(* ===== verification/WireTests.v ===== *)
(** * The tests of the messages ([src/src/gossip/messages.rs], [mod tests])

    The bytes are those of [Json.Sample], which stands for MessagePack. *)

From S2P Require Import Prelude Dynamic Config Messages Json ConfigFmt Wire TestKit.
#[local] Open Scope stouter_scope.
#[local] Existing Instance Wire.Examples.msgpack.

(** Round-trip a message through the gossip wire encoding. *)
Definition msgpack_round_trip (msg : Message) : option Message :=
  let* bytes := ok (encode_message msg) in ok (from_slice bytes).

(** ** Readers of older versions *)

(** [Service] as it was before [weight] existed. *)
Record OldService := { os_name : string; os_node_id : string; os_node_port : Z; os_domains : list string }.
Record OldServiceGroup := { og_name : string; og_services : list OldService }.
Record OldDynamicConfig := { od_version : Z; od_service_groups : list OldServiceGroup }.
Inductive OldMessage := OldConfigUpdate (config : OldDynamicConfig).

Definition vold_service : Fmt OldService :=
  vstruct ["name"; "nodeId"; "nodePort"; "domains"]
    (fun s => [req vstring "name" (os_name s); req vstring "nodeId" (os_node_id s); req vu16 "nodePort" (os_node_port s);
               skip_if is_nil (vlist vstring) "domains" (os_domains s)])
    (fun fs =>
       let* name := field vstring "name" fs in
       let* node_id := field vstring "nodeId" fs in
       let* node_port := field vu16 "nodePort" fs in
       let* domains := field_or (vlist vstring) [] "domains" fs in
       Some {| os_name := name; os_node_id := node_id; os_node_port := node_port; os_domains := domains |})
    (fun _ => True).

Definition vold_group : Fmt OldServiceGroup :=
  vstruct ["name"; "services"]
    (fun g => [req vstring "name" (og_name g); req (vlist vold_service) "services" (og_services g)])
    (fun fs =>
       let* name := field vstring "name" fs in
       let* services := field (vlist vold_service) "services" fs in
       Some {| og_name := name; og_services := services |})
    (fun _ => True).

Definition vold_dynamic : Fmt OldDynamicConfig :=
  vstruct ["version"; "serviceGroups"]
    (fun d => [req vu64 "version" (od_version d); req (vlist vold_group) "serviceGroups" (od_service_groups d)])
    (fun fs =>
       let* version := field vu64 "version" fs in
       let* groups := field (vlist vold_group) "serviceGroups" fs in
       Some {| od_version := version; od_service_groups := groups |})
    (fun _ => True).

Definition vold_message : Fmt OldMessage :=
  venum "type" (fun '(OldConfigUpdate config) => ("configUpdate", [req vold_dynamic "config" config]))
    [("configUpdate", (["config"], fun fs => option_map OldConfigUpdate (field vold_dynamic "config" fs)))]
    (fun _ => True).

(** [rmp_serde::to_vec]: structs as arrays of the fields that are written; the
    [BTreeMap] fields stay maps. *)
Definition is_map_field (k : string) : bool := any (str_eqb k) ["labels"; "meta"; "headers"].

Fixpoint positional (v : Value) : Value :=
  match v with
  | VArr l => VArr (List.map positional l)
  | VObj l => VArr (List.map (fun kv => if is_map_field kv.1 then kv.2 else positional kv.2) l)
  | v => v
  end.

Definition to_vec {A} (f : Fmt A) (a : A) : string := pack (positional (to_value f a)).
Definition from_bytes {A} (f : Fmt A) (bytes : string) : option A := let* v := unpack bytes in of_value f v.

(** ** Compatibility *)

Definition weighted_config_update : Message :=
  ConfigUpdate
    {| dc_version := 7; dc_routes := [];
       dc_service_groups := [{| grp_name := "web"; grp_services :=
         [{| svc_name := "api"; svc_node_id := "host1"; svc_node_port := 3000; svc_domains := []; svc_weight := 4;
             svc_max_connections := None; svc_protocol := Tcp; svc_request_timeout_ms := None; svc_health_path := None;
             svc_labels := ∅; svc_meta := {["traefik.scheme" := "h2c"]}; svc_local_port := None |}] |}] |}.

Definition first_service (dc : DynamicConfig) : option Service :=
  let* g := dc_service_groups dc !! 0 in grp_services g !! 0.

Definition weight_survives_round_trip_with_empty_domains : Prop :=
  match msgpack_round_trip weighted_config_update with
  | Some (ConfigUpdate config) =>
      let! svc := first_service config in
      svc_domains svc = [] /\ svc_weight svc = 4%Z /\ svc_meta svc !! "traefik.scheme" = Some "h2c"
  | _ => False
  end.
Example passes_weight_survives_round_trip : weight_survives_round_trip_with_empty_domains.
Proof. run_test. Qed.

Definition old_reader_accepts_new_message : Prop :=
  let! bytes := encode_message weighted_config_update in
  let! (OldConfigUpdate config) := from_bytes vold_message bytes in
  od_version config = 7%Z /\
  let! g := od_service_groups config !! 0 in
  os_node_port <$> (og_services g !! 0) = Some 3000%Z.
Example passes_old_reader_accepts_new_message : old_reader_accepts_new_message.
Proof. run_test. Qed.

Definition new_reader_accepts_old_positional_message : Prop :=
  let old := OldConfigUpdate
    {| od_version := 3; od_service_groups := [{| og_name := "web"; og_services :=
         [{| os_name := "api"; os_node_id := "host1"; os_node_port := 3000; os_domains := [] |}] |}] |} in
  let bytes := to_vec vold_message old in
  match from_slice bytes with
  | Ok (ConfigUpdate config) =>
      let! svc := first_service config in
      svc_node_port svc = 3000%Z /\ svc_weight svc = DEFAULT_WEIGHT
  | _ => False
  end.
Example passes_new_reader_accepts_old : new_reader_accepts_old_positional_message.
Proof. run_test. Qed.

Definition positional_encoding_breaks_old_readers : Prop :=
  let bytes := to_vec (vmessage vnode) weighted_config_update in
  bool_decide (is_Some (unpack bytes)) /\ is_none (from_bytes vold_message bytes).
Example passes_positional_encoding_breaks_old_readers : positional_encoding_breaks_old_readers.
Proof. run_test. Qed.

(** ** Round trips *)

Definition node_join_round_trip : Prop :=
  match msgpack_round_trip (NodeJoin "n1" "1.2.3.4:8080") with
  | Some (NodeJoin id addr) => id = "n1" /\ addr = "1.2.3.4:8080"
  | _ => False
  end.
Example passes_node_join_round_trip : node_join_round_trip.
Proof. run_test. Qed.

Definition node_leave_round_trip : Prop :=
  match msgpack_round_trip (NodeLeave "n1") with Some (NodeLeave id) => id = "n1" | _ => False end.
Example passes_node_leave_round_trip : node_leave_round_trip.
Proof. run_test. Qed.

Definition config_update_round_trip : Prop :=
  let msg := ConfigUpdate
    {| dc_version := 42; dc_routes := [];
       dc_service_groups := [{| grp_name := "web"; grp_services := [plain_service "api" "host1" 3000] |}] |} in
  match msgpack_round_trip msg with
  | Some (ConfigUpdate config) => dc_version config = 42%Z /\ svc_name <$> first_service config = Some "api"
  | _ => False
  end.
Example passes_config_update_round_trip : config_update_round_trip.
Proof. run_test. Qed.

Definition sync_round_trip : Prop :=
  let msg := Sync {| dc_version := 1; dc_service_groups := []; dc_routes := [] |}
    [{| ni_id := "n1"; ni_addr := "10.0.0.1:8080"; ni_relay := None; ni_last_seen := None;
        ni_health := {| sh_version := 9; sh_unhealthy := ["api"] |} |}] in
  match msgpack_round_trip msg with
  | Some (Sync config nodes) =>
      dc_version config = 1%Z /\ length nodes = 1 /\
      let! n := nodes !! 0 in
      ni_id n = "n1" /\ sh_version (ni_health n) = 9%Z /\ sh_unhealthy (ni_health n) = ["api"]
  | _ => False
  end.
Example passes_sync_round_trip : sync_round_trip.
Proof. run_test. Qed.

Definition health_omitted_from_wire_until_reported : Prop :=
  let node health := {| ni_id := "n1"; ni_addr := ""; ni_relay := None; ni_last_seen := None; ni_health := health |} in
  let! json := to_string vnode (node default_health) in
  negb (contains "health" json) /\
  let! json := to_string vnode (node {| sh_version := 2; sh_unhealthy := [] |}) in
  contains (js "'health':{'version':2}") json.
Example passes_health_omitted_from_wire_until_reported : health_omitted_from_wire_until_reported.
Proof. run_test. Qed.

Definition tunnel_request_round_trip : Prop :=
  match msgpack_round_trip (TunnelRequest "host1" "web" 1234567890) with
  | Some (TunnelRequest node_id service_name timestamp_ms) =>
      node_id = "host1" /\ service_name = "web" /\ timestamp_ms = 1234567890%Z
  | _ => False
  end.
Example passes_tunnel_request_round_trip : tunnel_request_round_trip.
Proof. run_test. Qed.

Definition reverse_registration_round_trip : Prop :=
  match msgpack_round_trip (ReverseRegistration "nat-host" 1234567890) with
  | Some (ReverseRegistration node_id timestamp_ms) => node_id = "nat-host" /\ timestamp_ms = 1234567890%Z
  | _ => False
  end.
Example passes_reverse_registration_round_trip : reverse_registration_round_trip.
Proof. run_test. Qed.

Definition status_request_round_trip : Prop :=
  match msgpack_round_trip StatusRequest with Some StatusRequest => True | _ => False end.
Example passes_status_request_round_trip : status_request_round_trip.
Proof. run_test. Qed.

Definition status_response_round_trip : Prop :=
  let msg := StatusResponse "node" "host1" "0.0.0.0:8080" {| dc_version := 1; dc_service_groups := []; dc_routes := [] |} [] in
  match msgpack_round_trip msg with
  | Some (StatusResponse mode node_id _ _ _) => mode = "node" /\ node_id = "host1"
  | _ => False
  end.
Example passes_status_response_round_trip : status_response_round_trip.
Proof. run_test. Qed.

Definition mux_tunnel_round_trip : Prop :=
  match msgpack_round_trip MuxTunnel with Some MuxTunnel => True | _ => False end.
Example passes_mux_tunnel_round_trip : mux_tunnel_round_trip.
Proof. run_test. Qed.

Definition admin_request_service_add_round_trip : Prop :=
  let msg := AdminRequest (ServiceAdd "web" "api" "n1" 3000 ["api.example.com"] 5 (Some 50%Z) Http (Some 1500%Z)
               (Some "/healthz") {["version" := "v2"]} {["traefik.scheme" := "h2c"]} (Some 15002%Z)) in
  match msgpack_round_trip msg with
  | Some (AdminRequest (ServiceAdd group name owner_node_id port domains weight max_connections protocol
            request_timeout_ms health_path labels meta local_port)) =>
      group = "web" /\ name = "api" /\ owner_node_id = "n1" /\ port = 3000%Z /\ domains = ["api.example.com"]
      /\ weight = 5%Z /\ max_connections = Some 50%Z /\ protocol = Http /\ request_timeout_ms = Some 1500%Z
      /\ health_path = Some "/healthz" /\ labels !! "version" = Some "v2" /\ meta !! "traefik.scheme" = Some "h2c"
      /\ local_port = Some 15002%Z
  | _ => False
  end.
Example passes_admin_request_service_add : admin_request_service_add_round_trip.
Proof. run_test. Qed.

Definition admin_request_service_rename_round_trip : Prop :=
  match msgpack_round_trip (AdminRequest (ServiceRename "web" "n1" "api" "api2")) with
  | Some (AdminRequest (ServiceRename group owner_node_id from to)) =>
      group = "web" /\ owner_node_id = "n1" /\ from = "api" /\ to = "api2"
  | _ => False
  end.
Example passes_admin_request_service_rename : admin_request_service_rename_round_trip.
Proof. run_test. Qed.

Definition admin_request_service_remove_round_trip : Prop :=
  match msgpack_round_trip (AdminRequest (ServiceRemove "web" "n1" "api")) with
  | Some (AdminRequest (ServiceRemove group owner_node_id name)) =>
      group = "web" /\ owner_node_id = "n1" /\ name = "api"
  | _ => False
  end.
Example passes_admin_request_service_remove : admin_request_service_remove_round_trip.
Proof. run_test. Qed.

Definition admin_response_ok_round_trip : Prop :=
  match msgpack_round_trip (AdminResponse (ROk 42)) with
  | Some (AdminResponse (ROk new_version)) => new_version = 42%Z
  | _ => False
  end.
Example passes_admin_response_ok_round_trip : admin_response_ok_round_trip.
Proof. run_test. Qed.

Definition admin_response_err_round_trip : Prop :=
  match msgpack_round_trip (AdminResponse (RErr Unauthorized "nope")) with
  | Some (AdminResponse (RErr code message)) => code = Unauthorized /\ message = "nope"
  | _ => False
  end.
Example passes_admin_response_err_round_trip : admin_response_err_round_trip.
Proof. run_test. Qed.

****************************************

- **What is being asked**
One stretch of the lines above is wanted, from the line that contains "Definition vold_message : Fmt" through the line that contains "fs => option_map". Output it exactly.

- **Output for this task**
Definition vold_message : Fmt OldMessage :=
  venum "type" (fun '(OldConfigUpdate config) => ("configUpdate", [req vold_dynamic "config" config]))
    [("configUpdate", (["config"], fun fs => option_map OldConfigUpdate (field vold_dynamic "config" fs)))]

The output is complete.